И пока погонщик ослов бился в руках подмастерьев, цирюльник вошел в лавку — лавка его была совершенно пуста, как будто все в ней было выметено сильным порывом ветра! Не осталось в ней ничего. Бритвы, ручные зеркала из перламутра, ножницы, медные утюги, тазы, рукомойники, салфетки, скамьи — все исчезло. Ничего, даже тени от всего этого не осталось. И старуха также исчезла. Ничего, даже духу от нее не осталось! И в довершение всего лавка была свежевыметена и помыта, как если бы ее только что сдали внаем.
При виде этого цирюльник в беспредельном бешенстве бросился в заднюю залу, схватил погонщика ослов за горло и стал трясти его, крича:
— Где мать твоя, сводница?
Несчастный погонщик, обезумев от боли и бешенства, ответил ему:
— А! Сын тысячи тряпок! Где моя мать?! Она покоится в мире у Аллаха!
Тогда цирюльник встряхнул его еще сильнее и закричал:
— Где мать твоя, старая блудница, которая привела тебя сюда и ушла, обокрав мою лавку?
Погонщик же, вздрагивая всем телом, собирался ответить, как вдруг в лавку вошли, возвращаясь со своих бесплодных поисков, остальные трое потерпевших: красильщик, молодой купец и еврей. И они увидели наступающих друг на друга цирюльника с вытаращенными глазами и погонщика с прижженными и вздувшимися в виде двух больших волдырей висками, с кровавой пеной на губах и висящими изо рта с обеих сторон вырванными зубами. Тогда они воскликнули:
— Что случилось?
И погонщик закричал во все горло:
— О мусульмане, защитите меня от этого поганца! — И он рассказал им, что случилось.
Тогда они спросили цирюльника:
— Для чего поступил ты так с этим погонщиком, о почтенный Массуд?
И цирюльник, в свою очередь, рассказал им, как лавка его оказалась опустошенной благодаря хитростям старухи. Тогда, не сомневаясь более, что злодеяние это совершено той же старухой, они воскликнули:
— Клянемся Аллахом! Виной всему проклятая старуха!
И все мало-помалу объяснились между собой и пришли к соглашению. Тогда цирюльник поспешил закрыть свою лавку и присоединился к четырем жертвам, чтобы помочь им в их поисках. Но бедный погонщик ослов не переставал стенать:
— Ах, мой осел! Ах, мои бедные зубы!
На этом месте своего повествования Шахерезада увидела, что наступает утро, и скромно умолкла.
А когда наступила
она сказала:
И все мало-помалу объяснились между собой и пришли к соглашению. Тогда цирюльник поспешил закрыть свою лавку и присоединился к четырем жертвам, чтобы помочь им в их поисках. Но бедный погонщик не переставал стенать:
— Ах, мой осел! Ах, мои бедные зубы!
Долго бродили они по разным кварталам города, но вдруг на повороте одной улицы погонщик ослов — и на этот раз он был первый — увидел и узнал Далилу Пройдоху, хотя ни имени, ни жилища ее ни один из них по-прежнему не знал.
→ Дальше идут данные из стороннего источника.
(** Every record [extractBusinessData] returns is built by the object
    literal. *)
Lemma extractBusinessData_from_built (seenIds : gset string) (places : list place) :
  Forall (λ b, ∃ p, b = business_of_place p) (extractBusinessData_from seenIds places).
Proof.
  revert seenIds.
  induction places as [|p places IH]; intros seenIds;
    cbn [extractBusinessData_from]; [constructor|].
  destruct (bool_decide (pl_url p = "")); [apply IH|].
  destruct (bool_decide (pl_sourceId p ∈ seenIds)); [apply IH|].
  destruct (bool_decide (pl_storeName p = "")); [apply IH|].
  cbv zeta.
  destruct (truthy _ && _); [constructor; [by exists p|]|]; apply IH.
Qed.

Lemma category_allowed_scraped (E : env)
    (query cityname statename countryname countrycode : string) (p : place) :
  ∃ keep, category_allowed E
            (with_provenance query cityname statename countryname countrycode
               (business_of_place p)) = Ret keep.
Proof.
  unfold category_allowed. cbn. destruct (negb _); eauto.
Qed.

Lemma keys_scraped (query cityname statename countryname countrycode : string)
    (p : place) :
  keys (with_provenance query cityname statename countryname countrycode
          (business_of_place p)) = scraped_keys.
Proof. reflexivity. Qed.

Lemma filter_result_returns {A : Type} (f : A → result bool) (l : list A) :
  Forall (λ x, ∃ keep, f x = Ret keep) l →
  ∃ l', filter_result f l = Ret l' ∧ sublist l' l.
Proof.
  induction 1 as [|x l [keep Hx] _ (l' & Hl' & Hsub)]; simpl.
  - eexists. split; [done | constructor].
  - rewrite Hx, Hl'. destruct keep; eexists; (split; [done|]).
    + by apply sublist_skip.
    + by apply sublist_cons.
Qed.

(** On the records of a browser session [filterByCategory] does not throw,
    and what it keeps still has the nineteen keys. *)
Lemma filterByCategory_scraped (E : env)
    (query cityname statename countryname countrycode : string) (businesses : list obj) :
  Forall (λ b, ∃ p, b = business_of_place p) businesses →
  ∃ kept,
    filterByCategory E
      (map (with_provenance query cityname statename countryname countrycode) businesses)
    = Ret kept ∧
    Forall (λ b, keys b = scraped_keys) kept ∧
    (businesses = [] → kept = []).
Proof.
  intros Hbuilt.
  assert (Hkeys : Forall (λ b, keys b = scraped_keys)
            (map (with_provenance query cityname statename countryname countrycode)
                 businesses)).
  { apply Forall_fmap. eapply Forall_impl; [exact Hbuilt|].
    intros b [p ->]. apply keys_scraped. }
  unfold filterByCategory. case_bool_decide.
  - eexists. split; [done|]. split; [done|]. by intros ->.
  - destruct (filter_result_returns (category_allowed E)
                (map (with_provenance query cityname statename countryname countrycode)
                     businesses)) as (kept & Hk & Hsub).
    { apply Forall_fmap. eapply Forall_impl; [exact Hbuilt|].
      intros b [p ->]. apply category_allowed_scraped. }
    exists kept. split; [done|]. split.
    + eapply Forall_forall. intros b Hb.
      eapply Forall_forall in Hkeys; [exact Hkeys|].
      eapply elem_of_sublist; eauto.
    + intros ->. simpl in Hsub. by apply sublist_nil_r in Hsub.
Qed.

(** One attempt of the retry wrapper over [searchGoogleMaps]: it returns. *)
Lemma search_attempt_outcome (E : env)
    (query cityname statename countryname countrycode : string) (w : world) :
  let m := search_attempt E (searchGoogleMaps E) query cityname statename countryname
             countrycode in
  ∃ businesses new,
    fst (m w) = Ret businesses ∧
    trace (snd (m w)) =
      trace w ++ EFetch (searchQuery query cityname statename countryname) countrycode
              :: new ∧
    Forall session_event new ∧
    progressData (snd (m w)) = progressData w ∧
    progress_files (snd (m w)) = progress_files w ∧
    json_files (snd (m w)) = json_files w ∧
    sheet_files (snd (m w)) = sheet_files w ∧
    Forall (λ b, keys b = scraped_keys) businesses ∧
    (∀ e, ELog (LSearchFailed e) ∈ new → businesses = []).
Proof.
  intros m. subst m. unfold search_attempt. rewrite bind_run.
  destruct (searchGoogleMaps_outcome E (searchQuery query cityname statename countryname)
              countrycode w)
    as (bs & new & Hret & Htr & Hev & Hpd & Hpf & Hjf & Hsf & Hsrc & Hfail).
  destruct (searchGoogleMaps E _ countrycode w) as [r w1]. simpl in *. subst r.
  destruct (filterByCategory_scraped E query cityname statename countryname countrycode bs)
    as (kept & Hkept & Hkeys & Hnil).
  { destruct Hsrc as [->|(k & places & _ & ->)]; [constructor|].
    apply extractBusinessData_from_built. }
  rewrite Hkept. simpl. exists kept, new. repeat split; try done.
  intros e He. apply Hnil. eauto.
Qed.

(** Over [searchGoogleMaps] the wrapper is its first attempt: the loop is
    left at the first [return]. *)
Lemma searchMapsWithRetry_is_one_attempt (E : env)
    (query cityname statename countryname countrycode : string) (w : world) :
  searchMapsWithRetry E query cityname statename countryname countrycode w
  = search_attempt E (searchGoogleMaps E) query cityname statename countryname
      countrycode w.
Proof.
  unfold searchMapsWithRetry, searchMapsWithRetry_with.
  destruct (search_attempt_outcome E query cityname statename countryname countrycode w)
    as (bs & new & Hret & _).
  destruct (cfg_retryCount E); simpl; rewrite bind_run, try_run, Hret; simpl;
    by destruct (search_attempt _ _ _ _ _ _ _ w) as [r w']; simpl in *; subst r.
Qed.

(** C10: [searchGoogleMaps] never throws; it returns the empty array
    whenever its [catch] block ran, which is also what a session that found
    no business returns; and the retry wrapper around it makes one fetch call
    whatever the retry count, logs no failed attempt and returns. *)
Theorem searchGoogleMaps_never_throws (E : env)
    (query cityname statename countryname countrycode : string) (w : world) :
  (∀ q cc,
     ∃ businesses new,
       fst (searchGoogleMaps E q cc w) = Ret businesses ∧
       trace (snd (searchGoogleMaps E q cc w)) = trace w ++ EFetch q cc :: new ∧
       (∀ e, ELog (LSearchFailed e) ∈ new → businesses = []) ∧
       (businesses = [] ∨
        ∃ k places, page_session E q cc k = Ret places ∧
                    businesses = extractBusinessData places)) ∧
  extractBusinessData [] = [] ∧
  let run := searchMapsWithRetry E query cityname statename countryname countrycode w in
  ∃ businesses new,
    fst run = Ret businesses ∧
    trace (snd run) = trace w ++ new ∧
    fetches new = [(searchQuery query cityname statename countryname, countrycode)] ∧
    (∀ n e, ELog (LAttemptFailed n e) ∉ new) ∧
    (∀ c s k, ELog (LAllRetriesFailed c s k) ∉ new) ∧
    (∀ e, ELog (LSearchFailed e) ∈ new → businesses = []).
Proof.
  split; [|split; [reflexivity|]].
  - intros q cc.
    destruct (searchGoogleMaps_outcome E q cc w)
      as (bs & new & Hret & Htr & _ & _ & _ & _ & _ & Hsrc & Hfail).
    exists bs, new. eauto.
  - intros run. subst run. rewrite searchMapsWithRetry_is_one_attempt.
    destruct (search_attempt_outcome E query cityname statename countryname countrycode w)
      as (bs & new & Hret & Htr & Hev & _ & _ & _ & _ & _ & Hfail).
    exists bs, (EFetch (searchQuery query cityname statename countryname) countrycode :: new).
    split; [done|]. split; [done|].
    assert (Hquiet : ∀ e, e ∈ new → session_event e) by (by apply Forall_forall).
    split; [|split; [|split]].
    + unfold fetches. simpl. f_equal.
      clear -Hev. induction Hev as [|e new He _ IH]; [done|].
      simpl. rewrite IH. by destruct e.
    + intros n e Hin. apply elem_of_cons in Hin as [?|Hin]; [done|].
      by apply Hquiet in Hin.
    + intros c s k Hin. apply elem_of_cons in Hin as [?|Hin]; [done|].
      by apply Hquiet in Hin.
    + intros e Hin. apply elem_of_cons in Hin as [?|Hin]; [done|]. eauto.
Qed.

(* ===================================================================== *)
(** ** The retry wrappers *)
(* ===================================================================== *)

Lemma world_eq (w1 w2 : world) :
  progressData w1 = progressData w2 → progress_files w1 = progress_files w2 →
  json_files w1 = json_files w2 → sheet_files w1 = sheet_files w2 →
  trace w1 = trace w2 → clock w1 = clock w2 → w1 = w2.
Proof. destruct w1, w2; simpl; by intros -> -> -> -> -> ->. Qed.

(** The wrapper returns whatever the wrapped operation does. *)
Lemma searchMapsWithRetry_from_returns (E : env) (fetch : string → string → M (list obj))
    (query cityname statename countryname countrycode : string)
    (remaining attempt : nat) (w : world) :
  ∃ businesses,
    fst (searchMapsWithRetry_from E fetch query cityname statename countryname
           countrycode remaining attempt w) = Ret businesses.
Proof.
  revert attempt w. induction remaining as [|remaining IH]; intros attempt w;
    cbn [searchMapsWithRetry_from]; rewrite bind_run, try_run;
    destruct (fst (search_attempt _ _ _ _ _ _ _ w)); cbn; eauto.
  run_prims. cbn. apply IH.
Qed.

(** Over an operation that always fails, the run of the wrapper in closed
    form. *)
Lemma searchMapsWithRetry_from_failing (E : env) (e : error)
    (query cityname statename countryname countrycode : string)
    (remaining attempt : nat) (w : world) :
  searchMapsWithRetry_from E (failing_fetch e) query cityname statename countryname
    countrycode remaining attempt w
  = (Ret [],
     advance w
       (failing_trace E e (searchQuery query cityname statename countryname) countrycode
          countryname statename cityname remaining attempt (clock w))
       remaining).
Proof.
  revert attempt w. induction remaining as [|remaining IH]; intros attempt w;
    cbn [searchMapsWithRetry_from]; rewrite bind_run, try_run;
    unfold search_attempt, failing_fetch, randomInt; run_prims; cbn.
  - f_equal. apply world_eq; cbn; try done. by rewrite <- !app_assoc.
  - rewrite IH. f_equal. apply world_eq; cbn; try done;
      first [by rewrite <- !app_assoc | lia].
Qed.

Lemma failing_trace_pauses (E : env) (e : error) (sq cc cn s c : string)
    (remaining attempt k : nat) :
  pauses (failing_trace E e sq cc cn s c remaining attempt k)
  = map (getRandomInt E 1000 3000) (seq k remaining).
Proof.
  revert attempt k. induction remaining as [|remaining IH]; intros attempt k; [done|].
  cbn. f_equal. apply IH.
Qed.

Lemma failing_trace_fetches (E : env) (e : error) (sq cc cn s c : string)
    (remaining attempt k : nat) :
  fetches (failing_trace E e sq cc cn s c remaining attempt k)
  = replicate (S remaining) (sq, cc).
Proof.
  revert attempt k. induction remaining as [|remaining IH]; intros attempt k; [done|].
  cbn. f_equal. apply IH.
Qed.

(** [withRetry] over an operation that always fails: it throws the error of
    the last attempt, having paused [delay * attempt] after each earlier
    one. *)
Lemma withRetry_from_failing (E : env) (e : error) (maxRetries : nat) (delay : Z)
    (remaining attempt : nat) (w : world) :
  attempt + remaining = S maxRetries → 1 ≤ remaining →
  ∃ new,
    withRetry_from (failing_operation e) maxRetries delay remaining attempt w
      = (Throw e, advance w new 0) ∧
    pauses new = map (λ a, (delay * Z.of_nat a)%Z) (seq attempt (remaining - 1)) ∧
    fetches new = [].
Proof.
  revert attempt w. induction remaining as [|remaining IH]; intros attempt w Hsum Hpos;
    [lia|].
  cbn [withRetry_from]. rewrite bind_run.
  change (try (failing_operation e) w) with (Ret (Throw (A:=unit) e), w).
  cbn match. case_bool_decide as Hlast;
    [unfold throw
    | unfold log, sleep, emit;
      repeat (rewrite bind_run; cbn -[withRetry_from failing_operation Z.mul Z.of_nat])].
  - exists []. replace remaining with 0 by lia. split; [|done].
    f_equal. apply world_eq; cbn; try done. by rewrite app_nil_r.
  - destruct (IH (S attempt)
                {| progressData := progressData w; progress_files := progress_files w;
                   json_files := json_files w; sheet_files := sheet_files w;
                   trace := (trace w ++ [ELog (LRetry attempt maxRetries e)]) ++
                            [ESleep (delay * Z.of_nat attempt)];
                   clock := clock w |})
      as (new & Hrun & Hp & Hf); [lia.. |].
    rewrite Hrun.
    exists (ELog (LRetry attempt maxRetries e) :: ESleep (delay * Z.of_nat attempt) :: new).
    split; [|split].
    + f_equal. apply world_eq; cbn; try done. by rewrite <- !app_assoc.
    + change (pauses (ELog (LRetry attempt maxRetries e)
                        :: ESleep (delay * Z.of_nat attempt) :: new))
        with ((delay * Z.of_nat attempt)%Z :: pauses new).
      rewrite Hp. destruct remaining as [|remaining]; [lia|].
      cbn [Nat.sub seq map]. by rewrite Nat.sub_0_r.
    + done.
Qed.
И как только погонщик заметил ее, он бросился к ней, крича:
— Вот она! Теперь она заплатит нам за все!
И они потащили ее к вали города, эмиру Халеду.
Придя к дворцу вали, они передали старуху стражникам и сказали им:
— Мы хотим видеть вали!
Те ответили:
— Он отдыхает. Подождите немного, пока он проснется.
И все пять истцов остались ждать во дворе, тогда как стражники передали старуху евнухам, чтобы запереть ее в одной из зал дворца до пробуждения вали.
Попав в гарем, старая Пройдоха сумела проскользнуть в покои супруги вали и после приветствий и целования рук сказала госпоже, которая была далека от всяких подозрений:
— О госпожа моя, мне бы очень хотелось видеть господина нашего вали!
Она же ответила:
— Вали отдыхает. А что тебе нужно от него?
Она сказала:
— Муж мой, который торгует мебелью и невольниками, поручил мне, уезжая, пять мамелюков, приказав продать их тому, кто больше даст за них. И как раз господин наш вали видел их у меня и предложил мне за них тысячу двести динариев, я же согласилась уступить их ему за эту цену. И вот я пришла теперь передать их ему.